- _Task statement_
Copy exactly the lines of the data below that run from the line holding "i (Returned false))" through the line holding "step_told c i", both ends included.

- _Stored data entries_
——————

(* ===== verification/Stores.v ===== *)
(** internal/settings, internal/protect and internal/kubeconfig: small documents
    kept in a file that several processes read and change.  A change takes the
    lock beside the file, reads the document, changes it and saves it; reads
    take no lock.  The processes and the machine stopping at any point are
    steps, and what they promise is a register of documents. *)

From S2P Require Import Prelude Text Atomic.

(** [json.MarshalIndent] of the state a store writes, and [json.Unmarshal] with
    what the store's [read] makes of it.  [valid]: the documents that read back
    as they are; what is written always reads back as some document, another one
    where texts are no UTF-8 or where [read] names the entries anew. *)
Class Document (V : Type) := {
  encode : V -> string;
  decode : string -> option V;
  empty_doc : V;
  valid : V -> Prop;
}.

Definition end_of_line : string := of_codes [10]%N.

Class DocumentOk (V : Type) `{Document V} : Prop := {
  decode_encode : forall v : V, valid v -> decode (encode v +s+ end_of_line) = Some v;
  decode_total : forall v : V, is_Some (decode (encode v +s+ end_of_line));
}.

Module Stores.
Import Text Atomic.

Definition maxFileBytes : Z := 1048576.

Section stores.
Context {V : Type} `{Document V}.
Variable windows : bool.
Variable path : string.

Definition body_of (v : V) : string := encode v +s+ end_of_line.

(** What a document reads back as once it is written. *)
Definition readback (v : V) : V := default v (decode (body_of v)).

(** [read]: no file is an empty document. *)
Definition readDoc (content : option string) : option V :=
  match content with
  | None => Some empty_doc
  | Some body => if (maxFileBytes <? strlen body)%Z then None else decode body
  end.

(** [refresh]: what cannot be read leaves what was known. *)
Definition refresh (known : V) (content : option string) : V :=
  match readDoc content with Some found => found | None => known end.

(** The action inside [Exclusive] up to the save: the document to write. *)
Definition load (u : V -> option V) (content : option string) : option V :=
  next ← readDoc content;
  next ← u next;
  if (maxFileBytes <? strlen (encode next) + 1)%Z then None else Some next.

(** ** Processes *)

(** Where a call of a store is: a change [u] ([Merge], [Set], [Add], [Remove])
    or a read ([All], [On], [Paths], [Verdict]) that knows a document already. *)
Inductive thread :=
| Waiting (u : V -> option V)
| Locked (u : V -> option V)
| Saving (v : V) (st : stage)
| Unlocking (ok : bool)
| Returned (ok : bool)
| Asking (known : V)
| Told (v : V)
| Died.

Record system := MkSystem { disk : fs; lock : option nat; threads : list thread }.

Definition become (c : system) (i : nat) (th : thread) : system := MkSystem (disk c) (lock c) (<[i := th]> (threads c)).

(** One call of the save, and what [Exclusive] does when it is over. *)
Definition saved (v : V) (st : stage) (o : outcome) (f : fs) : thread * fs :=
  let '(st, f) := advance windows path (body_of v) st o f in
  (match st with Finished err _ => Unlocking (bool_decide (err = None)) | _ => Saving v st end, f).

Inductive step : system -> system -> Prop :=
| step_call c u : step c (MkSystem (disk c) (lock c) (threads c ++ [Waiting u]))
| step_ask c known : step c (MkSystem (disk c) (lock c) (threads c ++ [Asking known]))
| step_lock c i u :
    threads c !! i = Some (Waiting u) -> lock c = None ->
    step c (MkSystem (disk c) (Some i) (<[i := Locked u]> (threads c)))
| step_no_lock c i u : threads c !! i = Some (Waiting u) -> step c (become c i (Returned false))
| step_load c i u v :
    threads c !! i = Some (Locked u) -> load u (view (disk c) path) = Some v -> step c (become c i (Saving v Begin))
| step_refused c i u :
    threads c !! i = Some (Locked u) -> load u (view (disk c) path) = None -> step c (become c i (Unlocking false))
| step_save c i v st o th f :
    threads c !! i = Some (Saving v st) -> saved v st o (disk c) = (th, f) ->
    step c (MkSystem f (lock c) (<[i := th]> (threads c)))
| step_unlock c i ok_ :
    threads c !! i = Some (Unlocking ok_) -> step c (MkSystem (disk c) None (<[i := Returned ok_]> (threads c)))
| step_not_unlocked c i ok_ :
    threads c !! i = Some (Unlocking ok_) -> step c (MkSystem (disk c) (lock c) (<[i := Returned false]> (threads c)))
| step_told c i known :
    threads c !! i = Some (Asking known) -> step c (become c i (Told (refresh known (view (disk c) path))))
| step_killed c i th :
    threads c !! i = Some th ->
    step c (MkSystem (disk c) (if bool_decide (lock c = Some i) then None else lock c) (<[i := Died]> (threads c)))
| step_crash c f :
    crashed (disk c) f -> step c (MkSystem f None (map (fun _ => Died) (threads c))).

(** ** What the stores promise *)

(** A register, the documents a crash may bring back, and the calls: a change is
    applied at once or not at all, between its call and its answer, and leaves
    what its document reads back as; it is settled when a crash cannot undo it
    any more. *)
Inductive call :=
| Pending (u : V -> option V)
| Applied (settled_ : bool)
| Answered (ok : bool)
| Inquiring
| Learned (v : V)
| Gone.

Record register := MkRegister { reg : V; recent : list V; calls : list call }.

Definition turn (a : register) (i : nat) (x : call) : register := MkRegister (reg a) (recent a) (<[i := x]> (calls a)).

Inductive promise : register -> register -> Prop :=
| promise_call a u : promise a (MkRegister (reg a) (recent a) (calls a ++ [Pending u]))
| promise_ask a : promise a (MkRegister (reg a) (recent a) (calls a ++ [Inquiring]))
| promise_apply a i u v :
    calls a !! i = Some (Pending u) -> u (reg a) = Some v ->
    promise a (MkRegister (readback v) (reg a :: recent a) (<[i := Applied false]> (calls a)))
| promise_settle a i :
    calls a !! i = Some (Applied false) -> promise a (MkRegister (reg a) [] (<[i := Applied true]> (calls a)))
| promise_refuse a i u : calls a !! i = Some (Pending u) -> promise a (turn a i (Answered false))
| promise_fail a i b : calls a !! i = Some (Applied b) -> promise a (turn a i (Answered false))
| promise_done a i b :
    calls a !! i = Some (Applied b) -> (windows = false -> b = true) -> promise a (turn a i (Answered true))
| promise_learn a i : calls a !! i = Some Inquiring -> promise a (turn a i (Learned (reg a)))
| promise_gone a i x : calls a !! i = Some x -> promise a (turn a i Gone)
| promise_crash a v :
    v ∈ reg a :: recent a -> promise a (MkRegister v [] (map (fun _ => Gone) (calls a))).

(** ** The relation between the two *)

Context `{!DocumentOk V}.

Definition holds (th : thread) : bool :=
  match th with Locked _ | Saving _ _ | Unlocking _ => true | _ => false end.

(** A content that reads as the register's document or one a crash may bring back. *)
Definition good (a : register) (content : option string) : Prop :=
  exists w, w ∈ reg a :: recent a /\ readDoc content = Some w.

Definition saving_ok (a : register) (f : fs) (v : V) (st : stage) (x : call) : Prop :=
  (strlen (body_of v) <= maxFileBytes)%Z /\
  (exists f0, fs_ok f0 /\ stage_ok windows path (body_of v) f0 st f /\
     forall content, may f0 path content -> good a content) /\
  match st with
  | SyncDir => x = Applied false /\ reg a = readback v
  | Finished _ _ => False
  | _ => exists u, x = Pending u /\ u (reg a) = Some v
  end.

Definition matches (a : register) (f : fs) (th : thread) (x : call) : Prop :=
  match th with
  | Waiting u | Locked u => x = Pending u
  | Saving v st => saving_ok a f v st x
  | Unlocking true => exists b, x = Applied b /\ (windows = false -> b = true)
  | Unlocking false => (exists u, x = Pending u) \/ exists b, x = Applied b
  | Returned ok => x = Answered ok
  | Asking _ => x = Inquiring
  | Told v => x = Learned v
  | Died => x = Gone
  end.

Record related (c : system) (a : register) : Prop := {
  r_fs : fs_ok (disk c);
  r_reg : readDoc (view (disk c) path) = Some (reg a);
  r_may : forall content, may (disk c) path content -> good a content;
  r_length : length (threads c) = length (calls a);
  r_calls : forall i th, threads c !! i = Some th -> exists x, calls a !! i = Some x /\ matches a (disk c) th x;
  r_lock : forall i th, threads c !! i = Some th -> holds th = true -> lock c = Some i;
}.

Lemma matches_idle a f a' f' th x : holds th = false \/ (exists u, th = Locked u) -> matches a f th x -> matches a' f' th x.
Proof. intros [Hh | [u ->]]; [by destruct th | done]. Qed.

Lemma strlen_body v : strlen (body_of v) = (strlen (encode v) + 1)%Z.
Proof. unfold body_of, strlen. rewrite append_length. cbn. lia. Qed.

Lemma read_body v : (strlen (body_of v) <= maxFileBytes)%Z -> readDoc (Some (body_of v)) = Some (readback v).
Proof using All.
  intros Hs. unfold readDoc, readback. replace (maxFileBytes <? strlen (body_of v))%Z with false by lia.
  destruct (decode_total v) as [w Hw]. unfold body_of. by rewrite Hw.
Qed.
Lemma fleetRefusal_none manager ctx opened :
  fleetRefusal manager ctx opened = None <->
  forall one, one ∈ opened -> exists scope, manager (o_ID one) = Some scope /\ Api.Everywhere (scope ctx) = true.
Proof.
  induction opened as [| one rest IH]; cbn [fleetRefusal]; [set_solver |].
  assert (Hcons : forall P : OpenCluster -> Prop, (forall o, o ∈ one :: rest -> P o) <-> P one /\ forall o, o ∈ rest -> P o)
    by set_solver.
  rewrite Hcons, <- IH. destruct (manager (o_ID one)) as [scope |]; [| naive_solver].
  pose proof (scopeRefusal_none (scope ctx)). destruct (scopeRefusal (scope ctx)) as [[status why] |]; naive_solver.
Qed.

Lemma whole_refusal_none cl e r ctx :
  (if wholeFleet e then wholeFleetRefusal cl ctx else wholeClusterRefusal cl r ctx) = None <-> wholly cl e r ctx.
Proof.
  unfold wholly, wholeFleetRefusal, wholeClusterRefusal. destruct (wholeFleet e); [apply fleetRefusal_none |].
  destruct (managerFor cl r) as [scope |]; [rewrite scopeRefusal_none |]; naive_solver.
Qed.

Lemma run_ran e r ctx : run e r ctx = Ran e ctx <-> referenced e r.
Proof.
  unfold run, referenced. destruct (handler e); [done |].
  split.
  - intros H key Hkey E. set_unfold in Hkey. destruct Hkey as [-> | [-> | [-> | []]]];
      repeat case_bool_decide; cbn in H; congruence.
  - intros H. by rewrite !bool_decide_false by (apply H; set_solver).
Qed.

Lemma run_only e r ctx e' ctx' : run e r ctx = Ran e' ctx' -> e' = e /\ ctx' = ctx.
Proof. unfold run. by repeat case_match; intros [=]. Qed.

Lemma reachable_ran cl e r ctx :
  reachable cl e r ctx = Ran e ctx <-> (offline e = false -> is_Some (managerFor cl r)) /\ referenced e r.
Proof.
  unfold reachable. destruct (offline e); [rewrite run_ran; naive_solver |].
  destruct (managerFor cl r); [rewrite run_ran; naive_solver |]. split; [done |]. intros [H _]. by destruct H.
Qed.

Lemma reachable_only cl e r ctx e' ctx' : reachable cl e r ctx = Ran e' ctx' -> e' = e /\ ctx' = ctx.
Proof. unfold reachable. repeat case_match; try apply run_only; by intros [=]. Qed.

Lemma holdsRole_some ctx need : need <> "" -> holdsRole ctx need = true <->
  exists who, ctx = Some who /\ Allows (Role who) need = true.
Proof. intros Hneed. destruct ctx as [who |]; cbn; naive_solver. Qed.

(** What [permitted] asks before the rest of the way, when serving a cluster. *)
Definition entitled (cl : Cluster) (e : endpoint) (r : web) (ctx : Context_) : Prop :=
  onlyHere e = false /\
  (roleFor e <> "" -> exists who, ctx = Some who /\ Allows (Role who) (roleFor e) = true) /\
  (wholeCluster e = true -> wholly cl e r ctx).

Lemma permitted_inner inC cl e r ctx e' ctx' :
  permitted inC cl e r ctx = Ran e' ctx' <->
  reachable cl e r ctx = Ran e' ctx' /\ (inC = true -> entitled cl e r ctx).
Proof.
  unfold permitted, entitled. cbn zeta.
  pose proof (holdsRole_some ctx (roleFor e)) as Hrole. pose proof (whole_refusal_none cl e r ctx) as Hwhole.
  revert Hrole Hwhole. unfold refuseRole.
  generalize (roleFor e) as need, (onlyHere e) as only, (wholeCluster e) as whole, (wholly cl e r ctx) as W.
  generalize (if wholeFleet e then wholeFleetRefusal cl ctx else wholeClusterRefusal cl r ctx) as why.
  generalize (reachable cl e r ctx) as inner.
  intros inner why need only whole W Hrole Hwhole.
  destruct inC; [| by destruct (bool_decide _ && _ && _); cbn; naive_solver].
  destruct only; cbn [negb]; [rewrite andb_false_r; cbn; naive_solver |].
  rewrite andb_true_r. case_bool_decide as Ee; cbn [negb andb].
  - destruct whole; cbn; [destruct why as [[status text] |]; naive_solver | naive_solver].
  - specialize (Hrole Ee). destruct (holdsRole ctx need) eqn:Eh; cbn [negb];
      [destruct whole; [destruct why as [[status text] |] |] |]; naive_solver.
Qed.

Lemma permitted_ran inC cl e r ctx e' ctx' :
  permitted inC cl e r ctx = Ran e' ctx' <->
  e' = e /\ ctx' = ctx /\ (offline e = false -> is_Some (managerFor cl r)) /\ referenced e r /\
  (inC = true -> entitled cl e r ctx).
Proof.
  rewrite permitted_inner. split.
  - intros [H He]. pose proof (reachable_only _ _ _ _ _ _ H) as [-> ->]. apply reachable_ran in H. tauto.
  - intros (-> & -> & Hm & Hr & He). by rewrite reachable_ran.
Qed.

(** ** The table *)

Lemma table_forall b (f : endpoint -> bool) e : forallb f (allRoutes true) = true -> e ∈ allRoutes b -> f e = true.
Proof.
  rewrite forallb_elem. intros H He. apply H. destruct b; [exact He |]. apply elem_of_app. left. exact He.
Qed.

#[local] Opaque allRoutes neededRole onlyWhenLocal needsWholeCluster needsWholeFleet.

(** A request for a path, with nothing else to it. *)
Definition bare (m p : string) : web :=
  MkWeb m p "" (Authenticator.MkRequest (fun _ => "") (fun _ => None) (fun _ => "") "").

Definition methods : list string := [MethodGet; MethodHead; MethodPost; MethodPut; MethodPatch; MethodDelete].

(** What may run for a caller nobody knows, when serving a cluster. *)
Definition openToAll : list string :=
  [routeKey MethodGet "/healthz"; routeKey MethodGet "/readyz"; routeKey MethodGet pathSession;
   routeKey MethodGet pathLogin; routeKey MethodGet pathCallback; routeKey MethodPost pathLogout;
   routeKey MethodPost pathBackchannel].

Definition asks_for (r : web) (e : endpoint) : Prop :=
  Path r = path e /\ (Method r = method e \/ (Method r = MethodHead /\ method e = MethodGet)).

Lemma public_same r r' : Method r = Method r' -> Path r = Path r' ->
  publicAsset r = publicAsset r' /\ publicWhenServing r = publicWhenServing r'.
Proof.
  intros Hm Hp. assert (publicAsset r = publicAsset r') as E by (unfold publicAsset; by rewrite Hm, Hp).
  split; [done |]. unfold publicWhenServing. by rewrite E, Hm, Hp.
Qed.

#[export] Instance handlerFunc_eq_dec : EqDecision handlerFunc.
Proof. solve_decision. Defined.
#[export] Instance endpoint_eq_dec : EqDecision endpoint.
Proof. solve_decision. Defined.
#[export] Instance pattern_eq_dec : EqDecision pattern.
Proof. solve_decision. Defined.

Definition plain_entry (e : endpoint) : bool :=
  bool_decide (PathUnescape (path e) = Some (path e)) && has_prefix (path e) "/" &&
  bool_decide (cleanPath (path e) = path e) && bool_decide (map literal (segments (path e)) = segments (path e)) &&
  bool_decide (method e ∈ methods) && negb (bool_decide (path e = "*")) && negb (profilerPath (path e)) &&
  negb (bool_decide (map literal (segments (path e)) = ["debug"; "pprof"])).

——————

- _Answer to this problem_
| step_no_lock c i u : threads c !! i = Some (Waiting u) -> step c (become c i (Returned false))
| step_load c i u v :
    threads c !! i = Some (Locked u) -> load u (view (disk c) path) = Some v -> step c (become c i (Saving v Begin))
| step_refused c i u :
    threads c !! i = Some (Locked u) -> load u (view (disk c) path) = None -> step c (become c i (Unlocking false))
| step_save c i v st o th f :
    threads c !! i = Some (Saving v st) -> saved v st o (disk c) = (th, f) ->
    step c (MkSystem f (lock c) (<[i := th]> (threads c)))
| step_unlock c i ok_ :
    threads c !! i = Some (Unlocking ok_) -> step c (MkSystem (disk c) None (<[i := Returned ok_]> (threads c)))
| step_not_unlocked c i ok_ :
    threads c !! i = Some (Unlocking ok_) -> step c (MkSystem (disk c) (lock c) (<[i := Returned false]> (threads c)))
| step_told c i known :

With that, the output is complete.